1. It does mean that if I were to discuss team's playing in the NCAA men's basketball tournament, I would not be able to hold teams up to the eye test. Today, I didn't watch any games. I listened to two games on my Sirius/XM app. Listening to the University of Oregon Ducks steadily pull away from and defeat the South Carolina Gamecocks made my session at the Fitness Center all the more enjoyable. Back home, for a while, I tuned into Gonzaga's flattening of McNeese State.
At some point, I might turn on the Vizio and watch some action, but I enjoy listening on the radio a lot. I can put my ear buds in, have a private listening experience, and experience the drama with my ears and imagination, which is stimulating. Listening on the radio offers me more flexibility, too. I can exercise, work on other tasks, and, if I drive the Camry, enjoy the games while in the car.
2. Debbie and I have been listening to a fascinating podcast, Landslide. It chronicles the emergence of Ronald Reagan as the animating force of what was known in the mid-1970s as the New Right, a conservative political movement that Reagan helped energize with his appeals to law and order, his warnings that the United States was becoming a second-rate power in the world, and his steady admonitions that US citizens' freedoms were eroding, that the government was overreaching and needed to be reigned in. He seized upon U.S. plans to relinquish control of the Panama Canal as further proof of growing US weakness in international matters.
The episodes we listened to this evening focused on the 1976 Republican Party primaries. Early on, Gerald Ford looked like he would dispatch Reagan handily, but conservative organizations outside of Reagan's campaign team blitzed North Carolina with a blizzard of direct mail appeals and a repeated thirty minute Ronald Reagan television ad.

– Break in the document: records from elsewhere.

(** X13. The cell "update URLs to use s3 ... items_to_geodataframe(items_dict)":
    on well-formed items with well-shaped assets whose timestamp columns
    pandas converts, both steps run to their end, and the footprint table
    is the one the unrewritten items give in its index and in every column
    outside [assets]. *)
Theorem update_urls_then_geodataframe h items ds :
  NoDup items ->
  items <> [] ->
  holds h items ds ->
  Forall assets_ok ds ->
  Forall (fun d => well_formed shapely_accepts conv d = true) ds ->
  pandas_converts conv in_column ds ->
  exists gdf0 h0 h1 gdf h2,
    run items h = (Ok gdf0, h0)
    /\ update_urls_to_s3 items h = (Ok tt, h1)
    /\ run items h1 = (Ok gdf, h2)
    /\ df_index gdf = df_index gdf0
    /\ forall f, ~ under "assets" f ->
                 dict_get f (df_columns gdf) = dict_get f (df_columns gdf0).
Proof.
  intros Hnd Hne Hh Hassets Hwf Hpd.
  assert (records_ok assets_ok h items) as Hrec.
  { clear -Hh Hassets. revert Hassets.
    induction Hh as [|item d items ds Hd _ IH]; intros Hassets; constructor;
      inversion Hassets; subst; [by exists d | by apply IH]. }
  assert (Forall (fun d => well_formed shapely_accepts conv d = true)
            (map rewrite_assets ds)) as Hwf'.
  { rewrite Forall_map. eapply Forall_impl; [|exact Hwf].
    intros d Hd. simpl. by rewrite well_formed_rewrite_assets. }
  eexists _, _, _, _, _.
  split; [by apply items_to_geodataframe_ok|].
  split; [by apply update_urls_to_s3_run|].
  split.
  { apply items_to_geodataframe_ok; [done | | exact Hwf' |].
    - by apply rewrite_store_holds.
    - by apply pandas_converts_rewrite_assets. }
  split.
  - apply expected_frame_index_ext, column_of_rewrite_assets, not_under_assets,
      list_elem_of_here.
  - intros f Hf. by apply expected_frame_column_ext, column_of_rows_ext,
      rewritten_rows.
Qed.

End Pipeline.

Lemma update_urls_then_geodataframe_witness :
  exists gdf0 h0 h1 gdf h2,
    Sample.normalize [0; 1]%nat Sample.catalog = (Ok gdf0, h0)
    /\ update_urls_to_s3 [0; 1]%nat Sample.catalog = (Ok tt, h1)
    /\ Sample.normalize [0; 1]%nat h1 = (Ok gdf, h2)
    /\ df_index gdf = df_index gdf0
    /\ forall f, ~ under "assets" f ->
                 dict_get f (df_columns gdf) = dict_get f (df_columns gdf0).
Proof.
  apply (update_urls_then_geodataframe
           Sample.geojson_accepts Sample.iso8601_scalar Sample.one_offset
           Sample.catalog [0; 1]%nat [Sample.record1; Sample.record2]).
  - apply (bool_decide_unpack _). vm_compute. reflexivity.
  - discriminate.
  - repeat constructor.
  - repeat constructor.
    + eexists. split; [reflexivity|]. split.
      * apply (bool_decide_unpack _). vm_compute. reflexivity.
      * repeat constructor.
    + eexists. split; [reflexivity|]. split.
      * apply (bool_decide_unpack _). vm_compute. reflexivity.
      * repeat constructor.
  - repeat constructor.
  - sample_converts.
Defined.

(** ** NDVI where the 16-bit difference wraps *)

Module NdviWrap.
Import Ndvi.

Local Abbreviation prec := 53.
Local Abbreviation emax := 1024.

(** *** The number of binary digits *)

Lemma digits2_pos_upper p : Zpos p < 2 ^ Zpos (digits2_pos p).
Proof.
  induction p as [p IH|p IH|]; simpl digits2_pos; [| |done].
  - rewrite Pos2Z.inj_succ, Z.pow_succ_r by lia. lia.
  - rewrite Pos2Z.inj_succ, Z.pow_succ_r by lia. lia.
Qed.

Lemma digits2_pos_eq p d :
  2 ^ (d - 1) <= Zpos p < 2 ^ d -> Zpos (digits2_pos p) = d.
Proof.
  intros [Hlo Hhi].
  pose proof (NdviFacts.digits2_pos_lower p) as Hl.
  pose proof (digits2_pos_upper p) as Hu.
  set (D := Zpos (digits2_pos p)) in *.
  destruct (Z.lt_trichotomy D d) as [Hlt|[Heq|Hgt]]; [|done|].
  - assert (2 ^ D <= 2 ^ (d - 1)) by (apply Z.pow_le_mono_r; lia). lia.
  - assert (2 ^ d <= 2 ^ (D - 1)) by (apply Z.pow_le_mono_r; lia). lia.
Qed.

Lemma digits2_pos_bounds p d :
  Zpos (digits2_pos p) = d -> 2 ^ (d - 1) <= Zpos p < 2 ^ d.
Proof.
  intros <-. split; [apply NdviFacts.digits2_pos_lower | apply digits2_pos_upper].
Qed.

Lemma iter_xO p k : Zpos (Pos.iter xO p k) = Zpos p * 2 ^ Zpos k.
Proof.
  induction k as [|k IH] using Pos.peano_ind.
  - simpl. lia.
  - rewrite Pos.iter_succ, Pos2Z.inj_xO, IH, Pos2Z.inj_succ, Z.pow_succ_r by lia.
    lia.
Qed.

(** *** Positive 16-bit integers as normal numbers *)

Lemma float64_of_pos_normal p :
  Zpos p < 65536 ->
  exists m e,
    float64_of_Z (Zpos p) = S754_finite false m e
    /\ Zpos (digits2_pos m) = 53
    /\ -52 <= e <= -37
    /\ Zpos m = Zpos p * 2 ^ (- e).
Proof.
  intros Hp. pose proof (NdviFacts.digits2_pos_uint16 p Hp) as Hd.
  unfold float64_of_Z, binary_normalize, binary_round, shl_align.
  assert (fexp prec emax (Zpos (digits2_pos p) + 0) = Zpos (digits2_pos p) - 53)
    as -> by (unfold fexp, emin; lia).
  destruct (Zpos (digits2_pos p) - 53 - 0) as [|k|k] eqn:Hk; [lia | lia |].
  exists (Pos.iter xO p k), (Zpos (digits2_pos p) - 53).
  assert (Zpos (digits2_pos (Pos.iter xO p k)) = 53) as Hdig
    by (rewrite NdviFacts.digits2_pos_shift; lia).
  split; [|split; [done|split; [lia|]]].
  - apply NdviFacts.binary_round_aux_canonical; [done | lia].
  - rewrite iter_xO. f_equal. f_equal. lia.
Qed.

(** *** Rounding a quotient of normal numbers *)

Lemma loc_of_record m l : loc_of_shr_record (shr_record_of_loc m l) = l.
Proof. by destruct l as [|[]]. Qed.

Lemma shr_record_m m l : shr_m (shr_record_of_loc m l) = m.
Proof. by destruct l as [|[]]. Qed.

Lemma shr_1_half p r s :
  shr_m (shr_1 (Build_shr_record (Zpos p) r s)) = Zpos p / 2.
Proof.
  destruct p as [p|p|]; cbn [shr_1 shr_m].
  - apply (Z.div_unique _ 2 _ 1); lia.
  - apply (Z.div_unique _ 2 _ 0); lia.
  - reflexivity.
Qed.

The mailings and Reagan's ad were aggressive and emotional, focusing not so much on dry policy issues like the economy, but on grievances: the rise of the women's movement, gun control, school textbooks, racial integration (especially busing), school textbooks, and the fear that the United States was, as Reagan repeated, the number two power in the world.
Listening to these episodes took me back to my senior year at Whitworth. I was a member of a theme dorm. About eighteen of us lived together in a small dorm, all enrolled in a 20th Century History course that met in the lounge of our dorm late in the afternoon -- on Tuesdays and Thursdays, maybe? Professor Jim Hunt was the faculty member in charge of the course. We had a television in the lounge and we all watched the national nightly news together and discussed what was happening. Much of the news coverage focused on two things: the emergence of Jimmy Carter in the Democratic primaries and the very testy state primary battles between Reagan and Ford.
Our discussions after the newscasts, our further conversations in the dining hall and in and around our dorm rooms stuck with me and that summer I paid close attention, especially, to the GOP Convention. The wrangling that went on that week, the sharp divisions in the GOP, and the indelible mark Reagan put on the Republican Party, even as he lost the nomination, all came back to me this evening.
Most of all, I could see that what has happened and is happening politically in this period of time in which Donald Trump is so prominent is not history repeating itself, but is a continuation of a movement that gained strength and momentum when Ronald Reagan challenged President Gerald Ford for the GOP nomination in late 1975 and on through to the summer of 1976.
3. Debbie and I bought the Sube the last weekend in April in 2004. When I returned home from the Fitness Center today, I noticed that in twenty-five miles, the Sube's mileage will hit the 200,000 mile mark. I brought this up with Debbie this evening and we had a nostalgic conversation about what a great and reliable car the Sube has been and continues to be (fingers crossed). We've crossed the USA several times in the Sube. It has rocketed up and down the New Jersey Turnpike. It was a source of cool transportation, thanks to its air conditioning, when Molly suffered burns in the summer of 2004. That simple fact was a life saver. And, now, the Sube gets us around the Silver Valley, sometimes to CdA, and we hope it'll give us many more miles of reliability.